TASK BRIEF: In the material below, the required lines run from the one containing "as [AbstractStack] does." through the one containing "ProxyTcp ProxyUdp ProxyErrors.". Copy those lines exactly, ends included, and nothing else.

DATA FOR THIS TASK:

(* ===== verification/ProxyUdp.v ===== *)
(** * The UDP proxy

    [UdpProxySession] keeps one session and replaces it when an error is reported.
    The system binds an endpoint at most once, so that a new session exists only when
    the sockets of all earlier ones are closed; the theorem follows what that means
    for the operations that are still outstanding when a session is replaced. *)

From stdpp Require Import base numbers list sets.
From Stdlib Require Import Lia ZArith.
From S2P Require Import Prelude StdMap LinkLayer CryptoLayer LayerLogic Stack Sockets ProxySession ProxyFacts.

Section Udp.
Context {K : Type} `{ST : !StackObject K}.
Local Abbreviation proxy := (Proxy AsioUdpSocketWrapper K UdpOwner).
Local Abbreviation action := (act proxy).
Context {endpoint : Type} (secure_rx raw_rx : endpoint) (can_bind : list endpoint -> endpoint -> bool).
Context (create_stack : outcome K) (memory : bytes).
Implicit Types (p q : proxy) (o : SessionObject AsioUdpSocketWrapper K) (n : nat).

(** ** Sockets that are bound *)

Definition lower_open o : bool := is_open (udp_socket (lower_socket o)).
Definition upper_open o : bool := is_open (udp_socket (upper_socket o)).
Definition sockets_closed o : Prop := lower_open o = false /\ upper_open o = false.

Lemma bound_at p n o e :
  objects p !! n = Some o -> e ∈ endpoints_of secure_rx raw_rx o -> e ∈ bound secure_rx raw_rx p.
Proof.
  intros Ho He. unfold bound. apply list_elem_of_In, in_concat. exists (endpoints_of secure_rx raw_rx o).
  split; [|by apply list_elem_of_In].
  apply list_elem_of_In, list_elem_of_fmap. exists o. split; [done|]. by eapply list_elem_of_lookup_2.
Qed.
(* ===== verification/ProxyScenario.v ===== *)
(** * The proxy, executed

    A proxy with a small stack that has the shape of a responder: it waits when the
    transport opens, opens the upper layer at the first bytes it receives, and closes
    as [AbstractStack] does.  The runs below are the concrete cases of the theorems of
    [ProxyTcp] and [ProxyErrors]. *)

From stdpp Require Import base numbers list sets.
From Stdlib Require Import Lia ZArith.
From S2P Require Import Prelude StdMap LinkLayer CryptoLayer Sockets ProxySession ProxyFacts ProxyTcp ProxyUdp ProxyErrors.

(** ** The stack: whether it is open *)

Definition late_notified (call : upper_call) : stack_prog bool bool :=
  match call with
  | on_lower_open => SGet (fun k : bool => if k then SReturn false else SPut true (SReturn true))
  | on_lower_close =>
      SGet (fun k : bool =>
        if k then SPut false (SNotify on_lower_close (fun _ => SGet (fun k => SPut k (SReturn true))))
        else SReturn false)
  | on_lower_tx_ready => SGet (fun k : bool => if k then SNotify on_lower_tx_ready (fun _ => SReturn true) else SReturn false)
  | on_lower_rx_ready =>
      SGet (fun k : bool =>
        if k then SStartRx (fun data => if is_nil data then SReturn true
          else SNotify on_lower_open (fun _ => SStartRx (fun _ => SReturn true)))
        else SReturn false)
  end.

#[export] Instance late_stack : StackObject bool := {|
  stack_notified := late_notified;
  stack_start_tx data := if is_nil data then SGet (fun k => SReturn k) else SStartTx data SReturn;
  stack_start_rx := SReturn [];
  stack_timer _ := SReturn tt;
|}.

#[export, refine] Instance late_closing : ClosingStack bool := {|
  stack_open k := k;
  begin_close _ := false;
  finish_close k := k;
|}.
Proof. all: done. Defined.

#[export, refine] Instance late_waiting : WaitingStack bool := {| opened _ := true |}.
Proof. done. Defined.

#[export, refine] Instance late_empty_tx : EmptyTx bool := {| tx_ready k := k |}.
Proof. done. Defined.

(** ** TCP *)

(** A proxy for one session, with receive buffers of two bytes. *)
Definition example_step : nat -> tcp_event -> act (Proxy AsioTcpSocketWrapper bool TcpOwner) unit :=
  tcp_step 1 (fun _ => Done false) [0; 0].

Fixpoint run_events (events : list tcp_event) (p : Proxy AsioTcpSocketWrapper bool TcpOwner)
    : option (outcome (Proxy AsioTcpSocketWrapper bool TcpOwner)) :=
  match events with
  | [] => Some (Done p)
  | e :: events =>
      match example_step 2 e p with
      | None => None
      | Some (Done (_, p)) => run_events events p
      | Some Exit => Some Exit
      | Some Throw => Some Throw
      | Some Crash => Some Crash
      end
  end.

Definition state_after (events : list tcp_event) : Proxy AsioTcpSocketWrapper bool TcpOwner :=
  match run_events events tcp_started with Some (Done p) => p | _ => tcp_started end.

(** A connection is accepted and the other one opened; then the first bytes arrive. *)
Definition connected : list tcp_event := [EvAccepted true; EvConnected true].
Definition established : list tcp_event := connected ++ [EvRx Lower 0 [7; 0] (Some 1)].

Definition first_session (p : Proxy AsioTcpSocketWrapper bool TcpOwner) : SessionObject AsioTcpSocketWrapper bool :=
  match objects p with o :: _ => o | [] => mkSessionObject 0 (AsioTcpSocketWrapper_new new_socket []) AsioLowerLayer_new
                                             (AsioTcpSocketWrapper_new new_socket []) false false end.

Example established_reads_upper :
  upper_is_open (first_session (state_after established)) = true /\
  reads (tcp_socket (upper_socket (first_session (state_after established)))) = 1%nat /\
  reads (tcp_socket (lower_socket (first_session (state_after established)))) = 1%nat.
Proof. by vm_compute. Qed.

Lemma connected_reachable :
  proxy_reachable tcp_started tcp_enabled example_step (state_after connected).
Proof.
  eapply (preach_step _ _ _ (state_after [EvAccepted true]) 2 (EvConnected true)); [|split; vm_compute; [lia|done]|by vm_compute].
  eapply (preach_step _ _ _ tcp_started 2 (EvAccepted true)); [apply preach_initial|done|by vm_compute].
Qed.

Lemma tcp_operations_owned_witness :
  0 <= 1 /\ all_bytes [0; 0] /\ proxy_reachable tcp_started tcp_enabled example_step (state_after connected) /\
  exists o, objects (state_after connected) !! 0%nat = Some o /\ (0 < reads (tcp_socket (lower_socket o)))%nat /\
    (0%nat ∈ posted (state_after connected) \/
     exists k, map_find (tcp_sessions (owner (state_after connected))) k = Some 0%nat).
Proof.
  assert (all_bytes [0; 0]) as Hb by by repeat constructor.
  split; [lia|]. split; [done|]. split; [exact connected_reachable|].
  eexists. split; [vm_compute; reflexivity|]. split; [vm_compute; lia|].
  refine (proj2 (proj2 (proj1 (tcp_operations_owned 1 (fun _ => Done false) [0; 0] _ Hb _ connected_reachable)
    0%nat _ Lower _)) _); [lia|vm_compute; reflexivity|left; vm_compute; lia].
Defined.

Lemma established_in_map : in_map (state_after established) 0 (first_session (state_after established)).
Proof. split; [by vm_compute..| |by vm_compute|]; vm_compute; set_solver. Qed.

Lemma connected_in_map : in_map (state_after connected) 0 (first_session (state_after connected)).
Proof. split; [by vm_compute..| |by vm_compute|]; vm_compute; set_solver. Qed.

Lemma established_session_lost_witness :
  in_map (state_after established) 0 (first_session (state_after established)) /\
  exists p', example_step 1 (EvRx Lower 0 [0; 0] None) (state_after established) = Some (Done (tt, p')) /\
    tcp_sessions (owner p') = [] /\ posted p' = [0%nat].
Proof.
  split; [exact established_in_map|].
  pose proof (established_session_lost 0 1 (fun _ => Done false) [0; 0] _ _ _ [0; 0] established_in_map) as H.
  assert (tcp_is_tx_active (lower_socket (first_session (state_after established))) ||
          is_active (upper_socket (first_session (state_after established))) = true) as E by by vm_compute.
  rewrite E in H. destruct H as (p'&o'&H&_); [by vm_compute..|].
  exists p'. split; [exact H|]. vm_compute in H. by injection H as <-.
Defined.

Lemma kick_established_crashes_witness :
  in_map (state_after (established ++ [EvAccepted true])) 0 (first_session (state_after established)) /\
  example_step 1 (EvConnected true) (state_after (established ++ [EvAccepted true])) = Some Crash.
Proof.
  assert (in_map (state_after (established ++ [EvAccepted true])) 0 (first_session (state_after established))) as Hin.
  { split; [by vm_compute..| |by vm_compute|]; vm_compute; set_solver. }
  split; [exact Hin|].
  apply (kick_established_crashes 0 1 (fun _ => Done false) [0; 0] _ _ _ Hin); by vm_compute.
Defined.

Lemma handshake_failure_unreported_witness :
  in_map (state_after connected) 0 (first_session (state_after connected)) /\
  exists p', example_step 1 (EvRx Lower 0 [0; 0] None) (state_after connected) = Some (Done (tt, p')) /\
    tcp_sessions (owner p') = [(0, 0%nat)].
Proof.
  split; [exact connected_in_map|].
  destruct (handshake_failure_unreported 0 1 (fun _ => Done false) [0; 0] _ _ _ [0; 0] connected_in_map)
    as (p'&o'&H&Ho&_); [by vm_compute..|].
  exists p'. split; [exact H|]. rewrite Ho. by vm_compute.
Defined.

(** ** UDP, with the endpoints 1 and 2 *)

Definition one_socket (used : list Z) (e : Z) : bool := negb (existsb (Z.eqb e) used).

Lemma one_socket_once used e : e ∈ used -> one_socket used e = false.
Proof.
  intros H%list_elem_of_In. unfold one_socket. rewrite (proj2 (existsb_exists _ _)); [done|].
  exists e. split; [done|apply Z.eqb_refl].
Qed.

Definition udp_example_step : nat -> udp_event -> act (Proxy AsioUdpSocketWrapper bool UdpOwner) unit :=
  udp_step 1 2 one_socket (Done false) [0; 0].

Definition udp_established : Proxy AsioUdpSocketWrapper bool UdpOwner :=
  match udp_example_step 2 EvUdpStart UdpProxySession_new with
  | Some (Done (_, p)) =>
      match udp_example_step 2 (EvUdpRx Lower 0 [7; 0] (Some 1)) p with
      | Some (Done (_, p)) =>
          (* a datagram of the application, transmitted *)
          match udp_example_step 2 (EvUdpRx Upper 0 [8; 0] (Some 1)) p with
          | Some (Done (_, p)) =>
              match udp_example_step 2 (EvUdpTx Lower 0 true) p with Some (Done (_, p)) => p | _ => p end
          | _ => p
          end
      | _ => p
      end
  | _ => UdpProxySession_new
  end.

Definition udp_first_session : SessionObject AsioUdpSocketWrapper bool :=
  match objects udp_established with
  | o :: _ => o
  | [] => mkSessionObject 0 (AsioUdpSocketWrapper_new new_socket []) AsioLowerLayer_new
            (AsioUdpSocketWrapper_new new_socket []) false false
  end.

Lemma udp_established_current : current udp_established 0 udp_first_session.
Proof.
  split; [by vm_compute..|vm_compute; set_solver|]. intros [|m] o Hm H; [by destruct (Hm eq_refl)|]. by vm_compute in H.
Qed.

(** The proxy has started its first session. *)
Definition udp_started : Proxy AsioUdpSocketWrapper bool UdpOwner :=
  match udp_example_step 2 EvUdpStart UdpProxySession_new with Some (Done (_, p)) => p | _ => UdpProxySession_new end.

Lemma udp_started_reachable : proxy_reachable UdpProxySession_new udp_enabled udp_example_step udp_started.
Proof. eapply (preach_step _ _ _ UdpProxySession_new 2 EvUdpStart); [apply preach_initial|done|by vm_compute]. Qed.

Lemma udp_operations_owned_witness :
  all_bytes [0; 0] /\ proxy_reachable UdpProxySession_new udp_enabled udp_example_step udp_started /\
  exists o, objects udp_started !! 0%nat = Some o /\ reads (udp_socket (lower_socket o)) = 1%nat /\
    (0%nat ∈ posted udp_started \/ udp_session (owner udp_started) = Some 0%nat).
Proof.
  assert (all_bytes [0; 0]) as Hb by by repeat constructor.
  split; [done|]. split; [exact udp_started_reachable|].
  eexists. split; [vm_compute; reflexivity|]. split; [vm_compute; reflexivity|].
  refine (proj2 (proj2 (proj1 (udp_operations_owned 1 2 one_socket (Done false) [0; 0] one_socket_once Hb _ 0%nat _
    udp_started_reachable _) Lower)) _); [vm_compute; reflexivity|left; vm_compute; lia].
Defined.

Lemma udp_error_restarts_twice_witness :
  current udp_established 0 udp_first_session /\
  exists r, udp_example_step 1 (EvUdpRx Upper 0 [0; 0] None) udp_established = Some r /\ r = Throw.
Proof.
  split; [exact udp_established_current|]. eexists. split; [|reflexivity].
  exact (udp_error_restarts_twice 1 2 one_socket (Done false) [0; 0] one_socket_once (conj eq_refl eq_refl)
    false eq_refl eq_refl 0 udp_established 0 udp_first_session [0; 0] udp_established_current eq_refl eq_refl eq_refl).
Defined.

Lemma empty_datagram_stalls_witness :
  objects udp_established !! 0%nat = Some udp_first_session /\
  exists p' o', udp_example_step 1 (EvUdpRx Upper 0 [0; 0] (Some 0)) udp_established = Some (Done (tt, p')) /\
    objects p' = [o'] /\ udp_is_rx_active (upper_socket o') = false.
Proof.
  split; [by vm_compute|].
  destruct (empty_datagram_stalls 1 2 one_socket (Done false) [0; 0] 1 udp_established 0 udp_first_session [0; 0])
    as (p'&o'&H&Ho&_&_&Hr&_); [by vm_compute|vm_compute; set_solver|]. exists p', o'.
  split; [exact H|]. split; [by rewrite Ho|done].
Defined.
---
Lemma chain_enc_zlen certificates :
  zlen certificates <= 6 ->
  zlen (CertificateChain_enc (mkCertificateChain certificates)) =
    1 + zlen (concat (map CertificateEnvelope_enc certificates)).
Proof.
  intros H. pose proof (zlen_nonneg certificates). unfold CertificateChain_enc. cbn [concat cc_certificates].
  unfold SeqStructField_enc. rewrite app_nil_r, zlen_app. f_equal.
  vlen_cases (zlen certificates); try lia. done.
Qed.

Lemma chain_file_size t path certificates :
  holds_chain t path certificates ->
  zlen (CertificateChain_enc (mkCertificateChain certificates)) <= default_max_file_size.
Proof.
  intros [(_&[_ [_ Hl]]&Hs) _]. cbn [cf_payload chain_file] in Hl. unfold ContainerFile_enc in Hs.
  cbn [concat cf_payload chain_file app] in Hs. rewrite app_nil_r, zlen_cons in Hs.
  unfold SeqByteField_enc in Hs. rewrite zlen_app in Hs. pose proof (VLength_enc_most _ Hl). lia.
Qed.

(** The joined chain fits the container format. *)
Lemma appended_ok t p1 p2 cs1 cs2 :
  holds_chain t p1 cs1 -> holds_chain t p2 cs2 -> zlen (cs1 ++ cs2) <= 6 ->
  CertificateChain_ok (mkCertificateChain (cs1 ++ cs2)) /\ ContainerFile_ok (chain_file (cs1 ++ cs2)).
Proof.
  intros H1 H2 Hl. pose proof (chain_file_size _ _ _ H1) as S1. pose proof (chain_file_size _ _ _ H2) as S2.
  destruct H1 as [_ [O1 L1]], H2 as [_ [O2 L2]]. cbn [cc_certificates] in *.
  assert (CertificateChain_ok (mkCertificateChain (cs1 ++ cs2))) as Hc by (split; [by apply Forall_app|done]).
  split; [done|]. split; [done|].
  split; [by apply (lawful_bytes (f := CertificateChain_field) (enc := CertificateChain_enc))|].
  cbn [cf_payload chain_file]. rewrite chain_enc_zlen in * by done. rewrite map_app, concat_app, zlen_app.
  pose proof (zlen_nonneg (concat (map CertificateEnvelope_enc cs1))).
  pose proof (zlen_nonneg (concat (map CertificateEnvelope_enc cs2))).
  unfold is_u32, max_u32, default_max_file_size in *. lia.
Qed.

WRITTEN SOLUTION:
    as [AbstractStack] does.  The runs below are the concrete cases of the theorems of
    [ProxyTcp] and [ProxyErrors]. *)

From stdpp Require Import base numbers list sets.
From Stdlib Require Import Lia ZArith.
From S2P Require Import Prelude StdMap LinkLayer CryptoLayer Sockets ProxySession ProxyFacts ProxyTcp ProxyUdp ProxyErrors.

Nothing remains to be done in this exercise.